PROBLEM REQUIREMENTS ▸
Locate, in the data below, the line that contains "(** The loop over" and the line that contains "mkDisplayEntry 42 (js"; reproduce exactly those two lines and every line between them, nothing more.

EXERCISE INPUTS ▸
···
(** ** The program: the loops that fill [grouped]

    The search results and the pull requests come from the GitHub API; the
    loops are embedded over the list of search items and a function
    [ghJson] from the URL of a pull request to what the API returns for it,
    [None] when the request fails.  The sort by merge date that follows the
    loop compares with [localeCompare] and is not part of the embedding. *)

(** [s.split(sep)] for a separator of one or more code units. *)
Fixpoint splitOn (fuel : nat) (sep s : jsstring) : list jsstring :=
  match fuel with
  | O => [s]
  | S fuel' =>
      match indexOfSub s sep with
      | None => [s]
      | Some i =>
          firstn i s :: splitOn fuel' sep (skipn (i + List.length sep) s)
      end
  end.

Definition splitBy (sep s : jsstring) : list jsstring :=
  splitOn (S (List.length s)) sep s.

(** The fields of a search item that the loops read. *)
Record SearchItem : Type := mkSearchItem {
  repository_url : option jsstring;
  item_number : N
}.

(** What a variable holding a string or [undefined] prints in a template
    literal, and the key it stands for in [grouped[repo]]. *)
Definition textOf (repo : option jsstring) : jsstring :=
  match repo with Some r => r | None => js "undefined" end.

(** [`https://api.github.com/repos/${ORG}/${repo}/pulls/${number}`] *)
Definition pullUrl (repo : option jsstring) (n : N) : jsstring :=
  js "https://api.github.com/repos/" ++ ORG ++ js "/" ++ textOf repo
  ++ js "/pulls/" ++ decimal n.

(** [item.repository_url?.split('/repos/')[1]] *)
Definition fullRepoOf (item : SearchItem) : option jsstring :=
  match repository_url item with
  | None => None
  | Some u => nth_error (splitBy (js "/repos/") u) 1
  end.

(** What one turn of a loop does: [continue], throw, or push an entry to
    [grouped[key]]. *)
Inductive Route : Type :=
| Skip
| Throw
| Push (key : jsstring) (e : DisplayEntry).

(** One turn of the loop of [main] in generate-release-notes.mjs, up to the
    push: a failed request is not caught. *)
Definition routeItem (ghJson : jsstring -> option PullRequest)
           (item : SearchItem) : Route :=
  match fullRepoOf item with
  | None => Skip
  | Some fullRepo =>
      if is_empty fullRepo then Skip
      else
        let parts := split (chr "/") fullRepo in
        let org := hd [] parts in
        let repo := nth_error parts 1 in
        if negb (str_eqb org ORG) then Skip
        else
          match ghJson (pullUrl repo (item_number item)) with
          | None => Throw
          | Some pr =>
              match buildDisplayEntry pr with
              | None => Skip
              | Some e => Push (textOf repo) e
              end
          end
  end.

(** [REPOS.includes(repo)] *)
Definition isRepo (repo : option jsstring) : bool :=
  match repo with
  | Some r => existsb (str_eqb r) REPOS
  | None => false
  end.

(** One turn of the loop of [main] in backfill-releases.mjs followed by the
    turn of [buildGrouped] for the same pull request: repositories outside
    [REPOS] are skipped and a failed request is caught. *)
Definition backfillRouteItem (ghJson : jsstring -> option PullRequest)
           (item : SearchItem) : Route :=
  match fullRepoOf item with
  | None => Skip
  | Some fullRepo =>
      if is_empty fullRepo then Skip
      else
        let parts := split (chr "/") fullRepo in
        let org := hd [] parts in
        let repo := nth_error parts 1 in
        if negb (str_eqb org ORG) || negb (isRepo repo) then Skip
        else
          match ghJson (pullUrl repo (item_number item)) with
          | None => Skip
          | Some pr =>
              match Backfill.buildDisplayEntry pr with
              | None => Skip
              | Some e => Push (textOf repo) e
              end
          end
  end.

(** [grouped[key].push(e)]; [None] is the TypeError raised when [key] is
    not one of the keys the object was built with. *)
Fixpoint pushEntry (grouped : Grouped) (key : jsstring) (e : DisplayEntry)
  : option Grouped :=
  match grouped with
  | [] => None
  | (r, prs) :: rest =>
      if str_eqb r key then Some ((r, prs ++ [e]) :: rest)
      else option_map (cons (r, prs)) (pushEntry rest key e)
  end.

(** [Object.fromEntries(REPOS.map((r) => [r, []]))] *)
Definition emptyGrouped : Grouped := List.map (fun r => (r, [])) REPOS.

(** The loop over the items; [None] when a turn throws. *)
Fixpoint fillGrouped (route : SearchItem -> Route) (grouped : Grouped)
         (items : list SearchItem) : option Grouped :=
  match items with
  | [] => Some grouped
  | item :: rest =>
      match route item with
      | Skip => fillGrouped route grouped rest
      | Throw => None
      | Push key e =>
          match pushEntry grouped key e with
          | None => None
          | Some grouped' => fillGrouped route grouped' rest
          end
      end
  end.

(** The entry a turn adds to the group of [repo], if any. *)
Definition landsIn (repo : jsstring) (r : Route) : list DisplayEntry :=
  match r with
  | Push key e => if str_eqb key repo then [e] else []
  | _ => []
  end.

(** A turn that makes the loop throw. *)
Definition throws (r : Route) : Prop :=
  r = Throw \/ exists key e, r = Push key e /\ ~ In key REPOS.

(** A search result for pull request 42 of revive-api, an API that knows
    that pull request only, and the entry built from it. *)
Definition sampleItem : SearchItem :=
  mkSearchItem (Some (js "https://api.github.com/repos/Revive-Home/revive-api"))
    42.

Definition sampleApi (u : jsstring) : option PullRequest :=
  if str_eqb u
       (js "https://api.github.com/repos/Revive-Home/revive-api/pulls/42")
  then Some (samplePull None) else None.

Definition sampleEntry : DisplayEntry :=
  mkDisplayEntry 42 (js "Fix login redirect")
    (js "https://github.com/Revive-Home/revive-api/pull/42")
    (js "2025-03-01T10:00:00Z") true false.
(** * Properties *)

(** Case analysis on the comparisons of code units. *)
Ltac chars :=
  unfold isWordChar, isUpperAZ, isLowerAZ, isDigit, isLineTerminator,
    isWhiteSpace, upperUnit, isUpperAZ, isLowerAZ in *;
  repeat match goal with
         | |- context [(?a <=? ?b)%N] => destruct (N.leb_spec a b)
         | |- context [(?a =? ?b)%N] => destruct (N.eqb_spec a b)
         | H : context [(?a <=? ?b)%N] |- _ => destruct (N.leb_spec a b)
         | H : context [(?a =? ?b)%N] |- _ => destruct (N.eqb_spec a b)
         end;
  cbn in *; try reflexivity; try discriminate; try lia.


(** ** Strings and lists *)

Lemma str_eqb_eq (a b : jsstring) : str_eqb a b = true <-> a = b.
Proof.
  revert b; induction a as [|x a IH]; intros [|y b]; simpl; split;
    intros H; try discriminate; try reflexivity.
  - apply andb_true_iff in H as [Hx Hab].
    apply N.eqb_eq in Hx; apply IH in Hab; congruence.
  - injection H as -> ->. rewrite N.eqb_refl. simpl. now apply IH.
Qed.

Lemma str_eqb_neq (a b : jsstring) : str_eqb a b = false <-> a <> b.
Proof.
  split; intros H.
  - intros E. apply str_eqb_eq in E. congruence.
  - destruct (str_eqb a b) eqn:E; [|reflexivity].
    apply str_eqb_eq in E. contradiction.
Qed.

Lemma slice0_length (s : jsstring) (n : Z) :
  (0 <= n)%Z -> (List.length (slice0 s n) <= Z.to_nat n)%nat.
Proof.
  intros Hn. unfold slice0.
  destruct (n <? 0)%Z eqn:E; [apply Z.ltb_lt in E; lia|].
  rewrite length_firstn. lia.
Qed.

Lemma slice0_prefix (s : jsstring) (n : Z) :
  exists k, slice0 s n = firstn k s.
Proof. unfold slice0. destruct (n <? 0)%Z; eauto. Qed.

Lemma lastIndexOf_from_bound (c : N) (s : jsstring) (i acc : Z) :
  (acc < i)%Z ->
  (lastIndexOf_from c s i acc < i + Z.of_nat (List.length s))%Z.
Proof.
  revert i acc; induction s as [|x s IH]; intros i acc H; simpl.
  - lia.
  - specialize (IH (i + 1)%Z (if x =? c then i else acc)).
    destruct (x =? c); lia.
Qed.

Lemma lastIndexOf_bound (c : N) (s : jsstring) :
  (lastIndexOf c s < Z.of_nat (List.length s))%Z.
Proof.
  unfold lastIndexOf.
  pose proof (lastIndexOf_from_bound c s 0 (-1)). lia.
Qed.

(** ** Case conversion *)

Lemma codePoints_ind (P : jsstring -> Prop) :
  P [] ->
  (forall c, P [c]) ->
  (forall c d t,
      isLeadSurrogate c && isTrailSurrogate d = true -> P t -> P (c :: d :: t)) ->
  (forall c d t,
      isLeadSurrogate c && isTrailSurrogate d = false ->
      P (d :: t) -> P (c :: d :: t)) ->
  forall s, P s.
Proof.
  intros H0 H1 Hp Hu s.
  assert (H : forall n s, (List.length s <= n)%nat -> P s).
  { clear s. induction n as [|n IH]; intros [|c [|d t]] L; cbn in L;
      try exact H0; try apply H1; try lia.
    destruct (isLeadSurrogate c && isTrailSurrogate d) eqn:E.
    - apply Hp; [exact E|]. apply IH. lia.
    - apply Hu; [exact E|]. apply IH. cbn. lia. }
  apply (H (List.length s)). lia.
Qed.

Lemma StringToCodePoints_pair (c d : N) (t : jsstring) :
  isLeadSurrogate c && isTrailSurrogate d = true ->
  StringToCodePoints (c :: d :: t)
  = (0x10000 + (c - 0xD800) * 0x400 + (d - 0xDC00)) :: StringToCodePoints t.
Proof. intros E. cbn [StringToCodePoints]. now rewrite E. Qed.

Lemma StringToCodePoints_unit (c d : N) (t : jsstring) :
  isLeadSurrogate c && isTrailSurrogate d = false ->
  StringToCodePoints (c :: d :: t) = c :: StringToCodePoints (d :: t).
Proof. intros E. cbn [StringToCodePoints]. now rewrite E. Qed.

Lemma CodePointsToString_app (a b : list N) :
  CodePointsToString (a ++ b) = CodePointsToString a ++ CodePointsToString b.
Proof. apply flat_map_app. Qed.

Lemma CodePointsToString_cons (cp : N) (cps : list N) :
  CodePointsToString (cp :: cps)
  = UTF16EncodeCodePoint cp ++ CodePointsToString cps.
Proof. reflexivity. Qed.

Lemma surrogate_pair_range (c d : N) :
  isLeadSurrogate c && isTrailSurrogate d = true ->
  0x10000 <= 0x10000 + (c - 0xD800) * 0x400 + (d - 0xDC00) <= 0x10FFFF.
Proof.
  unfold isLeadSurrogate, isTrailSurrogate. intros E.
  apply andb_true_iff in E as [E1 E2].
  apply andb_true_iff in E1 as [E1 E1'], E2 as [E2 E2'].
  apply N.leb_le in E1, E1', E2, E2'. lia.
Qed.

(** A code point is written as itself or as surrogates. *)
Lemma UTF16EncodeCodePoint_units (cp u : N) :
  In u (UTF16EncodeCodePoint cp) ->
  (u = cp /\ (cp < 0x10000 \/ 0x10FFFF < cp)) \/ isSurrogate u = true.
Proof.
  unfold UTF16EncodeCodePoint.
  destruct (cp <? 0x10000) eqn:E1; [|destruct (0x10FFFF <? cp) eqn:E2];
    cbn [orb In].
  - apply N.ltb_lt in E1. intros [<-|[]]. left. split; [reflexivity | now left].
  - apply N.ltb_lt in E2. intros [<-|[]]. left. split; [reflexivity | now right].
  - apply N.ltb_ge in E1, E2. intros H. right. unfold isSurrogate.
    assert (Hq : (cp - 0x10000) / 0x400 < 0x400).
    { apply N.Div0.div_lt_upper_bound. lia. }
    assert (Hr : (cp - 0x10000) mod 0x400 < 0x400).
    { apply N.mod_lt. discriminate. }
    revert H Hq Hr.
    generalize ((cp - 0x10000) / 0x400), ((cp - 0x10000) mod 0x400).
    intros q r [<-|[<-|[]]] Hq Hr; apply andb_true_iff; split;
      apply N.leb_le; lia.
Qed.
(** The matrices [S], [T] and [V] (lines 43 to 72). *)
Definition integral_matrices (cgfs : list CGF) (charges : list Z)
    (px py pz : list float) : outcome (list float * list float * list float) :=
  let sz := Z.of_nat (length cgfs) in
  let Smat := mat_zero sz in
  let Tmat := mat_zero sz in
  let Vmat := mat_zero sz in
  let Vn := replicate (length charges) (mat_zero sz) in
  '(Smat, Tmat, Vn) ← pair_loop cgfs charges px py pz sz (Smat, Tmat, Vn);
  Vmat ← combine_nuclear (Z.of_nat (length charges)) sz Vn Vmat;
  Ok (Smat, Tmat, Vmat).

(** A job [{idx, i, j, k, l}]. *)
Record job : Type := mkJob {
  job_idx : Z; job_i : Z; job_j : Z; job_k : Z; job_l : Z
}.

Definition illegal_position : string :=
  "Process tried to access illegal array position".

(** The number of doubles requested for [tedouble]. *)
Definition te_size (sz : Z) : Z :=
  size_add (teindex (size_sub sz 1) (size_sub sz 1) (size_sub sz 1) (size_sub sz 1)) 1.

(** The state of the job loop: [tedouble] and [jobs]. *)
Definition job_state : Type := list float * list job.

(** The body of the job loop at [(i, j, k, l)]. *)
Definition job_body (i j k l : Z) (st : job_state) : outcome job_state :=
  let '(tedouble, jobs) := st in
  let ij := size_add (size_mul i (size_add i 1) / 2) j in
  let kl := size_add (size_mul k (size_add k 1) / 2) l in
  if ij <=? kl then
    let idx := teindex i j k l in
    if Z.of_nat (length tedouble) <=? idx then Throw illegal_position
    else
      x ← vec_get tedouble idx;
      if (x <? 0)%float then
        tedouble ← vec_set tedouble idx 1%float;
        Ok (tedouble, jobs ++ [mkJob idx i j k l])
      else Ok st
  else Ok st.

(** The fourfold loop that builds the job list. *)
Definition build_jobs (sz : Z) (st : job_state) : outcome job_state :=
  for_loop (Z.to_nat sz) 0 (fun i =>
    for_loop (Z.to_nat sz) 0 (fun j =>
      for_loop (Z.to_nat sz) 0 (fun k =>
        for_loop (Z.to_nat sz) 0 (fun l => job_body i j k l)))) st.

(** Allocation of [tedouble] and construction of the jobs (lines 75 to 101). *)
Definition two_electron_jobs (sz : Z) : outcome job_state :=
  build_jobs sz (replicate (Z.to_nat (te_size sz)) (-1)%float, []).

(** The loop that evaluates the jobs; its counter is an [int] bounded by
    [(int)jobs.size()]. *)
Definition run_jobs (cgfs : list CGF) (jobs : list job) (tedouble : list float)
    : outcome (list float) :=
  for_loop (Z.to_nat (to_int (Z.of_nat (length jobs)))) 0 (fun s tedouble =>
    jb ← vec_get jobs s;
    ci ← vec_get cgfs (job_i jb);
    cj ← vec_get cgfs (job_j jb);
    ck ← vec_get cgfs (job_k jb);
    cl ← vec_get cgfs (job_l jb);
    vec_set tedouble (job_idx jb) (repulsion_cgf ci cj ck cl)) tedouble.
···
RESPONSE BOX ▸
(** The loop over the items; [None] when a turn throws. *)
Fixpoint fillGrouped (route : SearchItem -> Route) (grouped : Grouped)
         (items : list SearchItem) : option Grouped :=
  match items with
  | [] => Some grouped
  | item :: rest =>
      match route item with
      | Skip => fillGrouped route grouped rest
      | Throw => None
      | Push key e =>
          match pushEntry grouped key e with
          | None => None
          | Some grouped' => fillGrouped route grouped' rest
          end
      end
  end.

(** The entry a turn adds to the group of [repo], if any. *)
Definition landsIn (repo : jsstring) (r : Route) : list DisplayEntry :=
  match r with
  | Push key e => if str_eqb key repo then [e] else []
  | _ => []
  end.

(** A turn that makes the loop throw. *)
Definition throws (r : Route) : Prop :=
  r = Throw \/ exists key e, r = Push key e /\ ~ In key REPOS.

(** A search result for pull request 42 of revive-api, an API that knows
    that pull request only, and the entry built from it. *)
Definition sampleItem : SearchItem :=
  mkSearchItem (Some (js "https://api.github.com/repos/Revive-Home/revive-api"))
    42.

Definition sampleApi (u : jsstring) : option PullRequest :=
  if str_eqb u
       (js "https://api.github.com/repos/Revive-Home/revive-api/pulls/42")
  then Some (samplePull None) else None.

Definition sampleEntry : DisplayEntry :=
  mkDisplayEntry 42 (js "Fix login redirect")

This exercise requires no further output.